Saying that Low is the best album of the 70’s is a Grand Canyon-Spruce Goose-Sir Mix a Lot Big Butt Lovin’-sized bold claim, man.

Even within Pitchfork’s best of the 70’s countdown, their own contributor wrote about Led Zeppelin IV coming in at number 7 and that there was NO WAY(yes in all caps) that Led Zeppelin IV wasn’t the number one album of the 1970’s. Sure, this is totally predictable and non-pretentious, but seriously. Shouldn’t Led Zeppelin IV roll in at least  a shabby 3rd?

I was already into my second listen of Low, when I’d discovered Pitchfork’s bold claim and became even more impassioned to find out for myself why they declared it so. Is this a Bowie album worthy of such an illustrious title as number one album of the 1970’s?

According to research, this is David Bowie’s coke-recovery album. Frankly I cannot picture David Bowie as any kind of drug addict. He just seems too other-worldly  to have “normal” problems.  The title of this album is indicative of his low mood and perhaps he enlisted the help of Brian Eno to be his new upper ‘cuz it’s not much of a downer album. The album begins with a sort of late-70’s punch in the face with the track, Speed of Life. Coke reference perhaps? There’s some amazing stuff here and it’s physically impossible for me to be impartial, it’s David Bowie and I owe him for a fair portion of my happiness, but some of the tracks are just kind of silly. The track Warszawa reminds me of the Twin Peaks soundtrack. A feeling of being downtrodden and like I could sleep for days…is this what coming off of coke feels like set to music? If so, count me out.  Then there’s also these ridiculous chanting voices that fade in and out, dating this album incredibly. Perhaps the greatest contributing factor for why I can’t say agree with Pitchfork. Throughout the album there’s also a sense of this sounding like the early planning stages for the Labyrinth or Never Ending Story soundtrack. Just makes me laugh, I guess.

So folks, although I love this album in all its Eno-Bowie greatness, I have to give the finger to Pitchfork and say that they’re wrong. It’s an album that defintely grows on you, and I do have a fondness for albums like that. I am just not entirely sure this album aged so well unlike its competition, Led Zeppelin IV and oh I don’t know…(sorry to bust out all the regulars, I’m just not going to go down the much-trodden in the music-commentary pretentious road)…Dark Side of the Moon. Come on, we all know that album’s amazing.

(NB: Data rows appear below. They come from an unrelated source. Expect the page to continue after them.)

(* ===== verification/ClientsProps.v ===== *)
(** * Properties of the client counter *)

From S2P Require Import Prelude Clients.

Section clients.
Context (max_clients : Z) (tls : bool).
Abbreviation reaches := (reachable max_clients tls).

(** The steps of the connections alone, without new ones. *)
Definition conns_step (s s' : server) : Prop :=
  exists l c r e n c', s = {| clients_count := clients_count s; conns := l ++ c :: r |} /\
    conn_step max_clients tls e (clients_count s) c = Some (n, c') /\
    s' = {| clients_count := n; conns := l ++ option_list c' ++ r |}.

Lemma conns_step_step s s' : conns_step s s' -> step max_clients tls s s'.
Proof. intros (l & c & r & e & n & c' & -> & H & ->). by eapply step_conn. Qed.

(** One step of a connection that can take one, behind [l]. *)
Lemma move l c r count e n c' :
  conn_step max_clients tls e count c = Some (n, c') ->
  conns_step {| clients_count := count; conns := l ++ c :: r |}
             {| clients_count := n; conns := l ++ option_list c' ++ r |}.
Proof. intros H. exists l, c, r, e, n, c'. by repeat split. Qed.

(** ** Leaving *)
Lemma leaves_load l r count :
  0 < count ->
  rtc conns_step {| clients_count := count; conns := l ++ Load :: r |}
                 {| clients_count := count - 1; conns := l ++ r |}.
Proof.
  intros Hc. eapply rtc_l; [apply (move l Load r count Proceed count (Some (Exchange count)))|].
  { cbn. unfold current. by rewrite (proj2 (Z.ltb_lt 0 count)). }
  eapply rtc_l; [|apply rtc_refl].
  apply (move l (Exchange count) r count Proceed (count - 1) None).
  cbn. unfold compare_exchange. by rewrite Z.eqb_refl.
Qed.

(** Whoever has not panicked can go through to the end, whatever the others
    do meanwhile, and gives its place back. *)
Lemma leaves l c r count :
  0 < count -> c <> Stopped ->
  rtc conns_step {| clients_count := count; conns := l ++ c :: r |}
                 {| clients_count := count - 1; conns := l ++ r |}.
Proof.
  intros Hc Hd. pose proof (leaves_load l r count Hc) as Hload.
  assert (rtc conns_step {| clients_count := count; conns := l ++ Serving :: r |}
            {| clients_count := count - 1; conns := l ++ r |}) as Hserving.
  { eapply rtc_l; [by apply (move l Serving r count Proceed count (Some Load))|done]. }
  assert (rtc conns_step {| clients_count := count; conns := l ++ Handshake :: r |}
            {| clients_count := count - 1; conns := l ++ r |}) as Hhandshake.
  { eapply rtc_l; [by apply (move l Handshake r count Proceed count (Some Serving))|done]. }
  destruct c as [p| | | |n|]; try done.
  - destruct (max_clients <=? p) eqn:Hp.
    + eapply rtc_l; [|exact Hload]. apply (move l (Entered p) r count Proceed count (Some Load)).
      cbn. by rewrite Hp.
    + eapply rtc_l; [apply (move l (Entered p) r count Proceed count
        (Some (if tls then Handshake else Serving))); cbn; by rewrite Hp|].
      by destruct tls.
  - destruct (Z.eqb_spec count n) as [->|Hn].
    + eapply rtc_l; [|apply rtc_refl]. apply (move l (Exchange n) r n Proceed (n - 1) None).
      cbn. unfold compare_exchange. by rewrite Z.eqb_refl.
    + eapply rtc_l; [|exact Hload]. apply (move l (Exchange n) r count Proceed count (Some Load)).
      cbn. unfold compare_exchange. by rewrite (proj2 (Z.eqb_neq _ _) Hn).
Qed.

Definition stopped (c : conn) : bool := bool_decide (c = Stopped).

Lemma drain l : forall r,
  rtc conns_step {| clients_count := len (l ++ r); conns := l ++ r |}
    {| clients_count := len (l ++ List.filter stopped r); conns := l ++ List.filter stopped r |}.
Proof.
  intros r. revert l. induction r as [|c r IH]; intros l; [apply rtc_refl|]. cbn.
  destruct (stopped c) eqn:Hd; [apply bool_decide_eq_true in Hd|apply bool_decide_eq_false in Hd].
  - change (l ++ c :: ?x) with (l ++ [c] ++ x). rewrite !(assoc_L (++)). apply IH.
  - etrans; [apply leaves; [|done]|].
    { rewrite len_app, len_cons. pose proof (len_nonneg l). pose proof (len_nonneg r). lia. }
    replace (len (l ++ c :: r) - 1) with (len (l ++ r)) by (rewrite !len_app, len_cons; lia).
    apply IH.
Qed.

(** ** Safety *)

(** Let in and not stopped: the connections that hold a place. *)
Definition live (c : conn) : bool := admitted max_clients c && negb (stopped c).

Lemma admitted_split l :
  len (List.filter (admitted max_clients) l) = len (List.filter live l) + len (List.filter stopped l).
Proof.
  induction l as [|c l IH]; [done|]. cbn.
  assert (admitted max_clients c = true /\ live c = negb (stopped c) \/
    admitted max_clients c = false /\ live c = false /\ stopped c = false) as [[-> ->]|(-> & -> & ->)].
  { unfold live. destruct (admitted max_clients c) eqn:H; [by left|right]. by destruct c. }
  - destruct (stopped c); cbn; rewrite !len_cons, IH; lia.
  - exact IH.
Qed.

Definition stops (s : server) : Z := len (List.filter stopped (conns s)).

(** C8: the counter of a running server.  In every state it can reach, for
    any interleaving of the atomic operations of its connections, the
    counter is the number of connections that have been counted and not
    discounted, so it never wraps and no decrement ever finds it at zero; the
    connections let in, together with those that stopped for ever, are at most
    [max_clients]; and all other connections can run to the end, whatever
    the state, and then the counter is the number of the stopped ones. *)
Theorem clients_bounded (s : server) :
  0 <= max_clients -> reaches started s ->
  clients_count s = len (conns s) /\ clients_count s <= usize_max /\
  len (List.filter live (conns s)) + len (List.filter stopped (conns s)) <= max_clients /\
  (Load ∈ conns s -> 0 < clients_count s) /\
  rtc conns_step s {| clients_count := len (List.filter stopped (conns s));
                      conns := List.filter stopped (conns s) |}.
Proof.
  intros Hmax Hr.
  pose proof (counted_reachable _ _ _ _ (counted_started max_clients) Hr) as [Hc Hf _ Ha].
  unfold admissions in Ha. rewrite admitted_split in Ha. split_and!; try done; try lia.
  - intros Hin. rewrite Hc. destruct (conns s) as [|c l]; [by apply elem_of_nil in Hin|].
    rewrite len_cons. pose proof (len_nonneg l). lia.
  - destruct s as [n l]. cbn in *. subst n. apply (drain []).
Qed.

(** ** Connections that stop *)

(** A connection that is let in may stop: in the handshake or, without TLS,
    when it panics. *)
Lemma one_stops l :
  len l < max_clients -> len l < usize_max ->
  reaches {| clients_count := len l; conns := l |}
          {| clients_count := len (Stopped :: l); conns := Stopped :: l |}.
Proof.
  intros Hmax Hlen. pose proof (len_nonneg l). rewrite len_cons.
  assert (accept {| clients_count := len l; conns := l |} =
    {| clients_count := 1 + len l; conns := Entered (len l) :: l |}) as Hacc.
  { unfold accept, increment. cbn. f_equal. unfold as_u64. rewrite Z.mod_small; lia. }
  assert (forall c e, conn_step max_clients tls e (1 + len l) c = Some (1 + len l, Some Stopped) ->
    reaches {| clients_count := 1 + len l; conns := c :: l |}
            {| clients_count := 1 + len l; conns := Stopped :: l |}) as Hstop.
  { intros c e Hc. eapply rtc_l; [|apply rtc_refl].
    by apply conns_step_step, (move [] c l (1 + len l) e (1 + len l) (Some Stopped)). }
  eapply rtc_l; [by apply step_accept|]. rewrite Hacc. eapply rtc_l.
  { apply conns_step_step, (move [] (Entered (len l)) l (1 + len l) Proceed (1 + len l)
      (Some (if tls then Handshake else Serving))). cbn. by cmp_simpl. }
  pose proof (Hstop Handshake Stalls eq_refl). pose proof (Hstop Serving Panics eq_refl).
  by destruct tls.
Qed.

Lemma all_stop (n : nat) :
  Z.of_nat n <= max_clients -> max_clients <= usize_max ->
  reaches started {| clients_count := Z.of_nat n; conns := repeat Stopped n |}.
Proof.
  intros Hn Hmax. induction n as [|n IH]; [apply rtc_refl|].
  etrans; [apply IH; lia|].
  assert (forall k, len (repeat Stopped k) = Z.of_nat k) as Hl by (intros; unfold len; by rewrite repeat_length).
  rewrite <- (Hl n), <- (Hl (S n)). apply one_stops; rewrite Hl; lia.
Qed.

Lemma stopped_stays s s' : step max_clients tls s s' -> stops s <= stops s'.
Proof.
  unfold stops. intros [s0 _|n n' l c c' r e H]; cbn.
  - unfold stopped at 2. rewrite bool_decide_false by done. lia.
  - rewrite !List.filter_app, !len_app. cbn.
    assert (stopped c = false) as -> by (by destruct c; destruct e).
    pose proof (len_nonneg (List.filter stopped (option_list c'))). lia.
Qed.

(** Places are lost for good.  A client that stalls in the TLS handshake
    is never timed out (and one whose task panics, in a build that unwinds, is never discounted): a
    server can reach a state in which [max_clients] connections have stopped
    and there is no other; and from any state with that many stopped ones,
    no connection is ever let in again. *)
Theorem clients_leak :
  0 <= max_clients <= usize_max ->
  (exists s, reaches started s /\ clients_count s = max_clients /\
     conns s = repeat Stopped (Z.to_nat max_clients)) /\
  (forall s s', reaches started s -> max_clients <= stops s -> reaches s s' ->
     List.filter live (conns s') = []).
Proof.
  intros Hmax. split.
  - eexists. split; [by apply (all_stop (Z.to_nat max_clients)); lia|]. cbn. split; [lia|done].
  - intros s s' Hr Hd Hs.
    assert (max_clients <= stops s') as Hd'.
    { clear Hr. induction Hs as [|s s1 s' H1 _ IH]; [done|]. apply IH.
      pose proof (stopped_stays _ _ H1). lia. }
    assert (reaches started s') as Hr' by (by etrans).
    pose proof (counted_reachable _ _ _ _ (counted_started max_clients) Hr') as [_ _ _ Ha].
    unfold admissions in Ha. rewrite admitted_split in Ha. unfold stops in Hd'.
    destruct (List.filter live (conns s')) as [|c l]; [done|].
    rewrite len_cons in Ha. pose proof (len_nonneg l). lia.
Qed.
End clients.

(** ** At a concrete input *)

(** One connection, allowed one. *)
Lemma clients_bounded_witness :
  reachable 1 false started {| clients_count := 1; conns := [Stopped] |} /\
  len (List.filter (live 1) [Stopped]) + len (List.filter stopped [Stopped]) <= 1.
Proof.
  assert (reachable 1 false started {| clients_count := 1; conns := [Stopped] |}) as H
    by (apply (all_stop 1 false 1); lia).
  split; [exact H|]. apply (clients_bounded 1 false _ ltac:(lia) H).
Defined.

Lemma clients_leak_witness :
  exists s, reachable 3 true started s /\ conns s = [Stopped; Stopped; Stopped].
Proof.
  destruct (clients_leak 3 true ltac:(lia)) as [(s & Hr & _ & Hs) _].
  exists s. split; [exact Hr|exact Hs].
Defined.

I realize that I am not so much reviewing this Bowie album, but conciously trashing Pitchfork for being so damn pretentious. There’s room in decade countdowns for some lesser-knowns or surprises, sure; but to pick an album that’s relatively unheard as The Best is flat out pretentious. It’s so easy in the music world to bow down to the all powerful, The Great Pretentor. Not here, friends. The Great Prententor shall not conquer yet another music commentary blog. Not here in our brains at Balafonic dot com.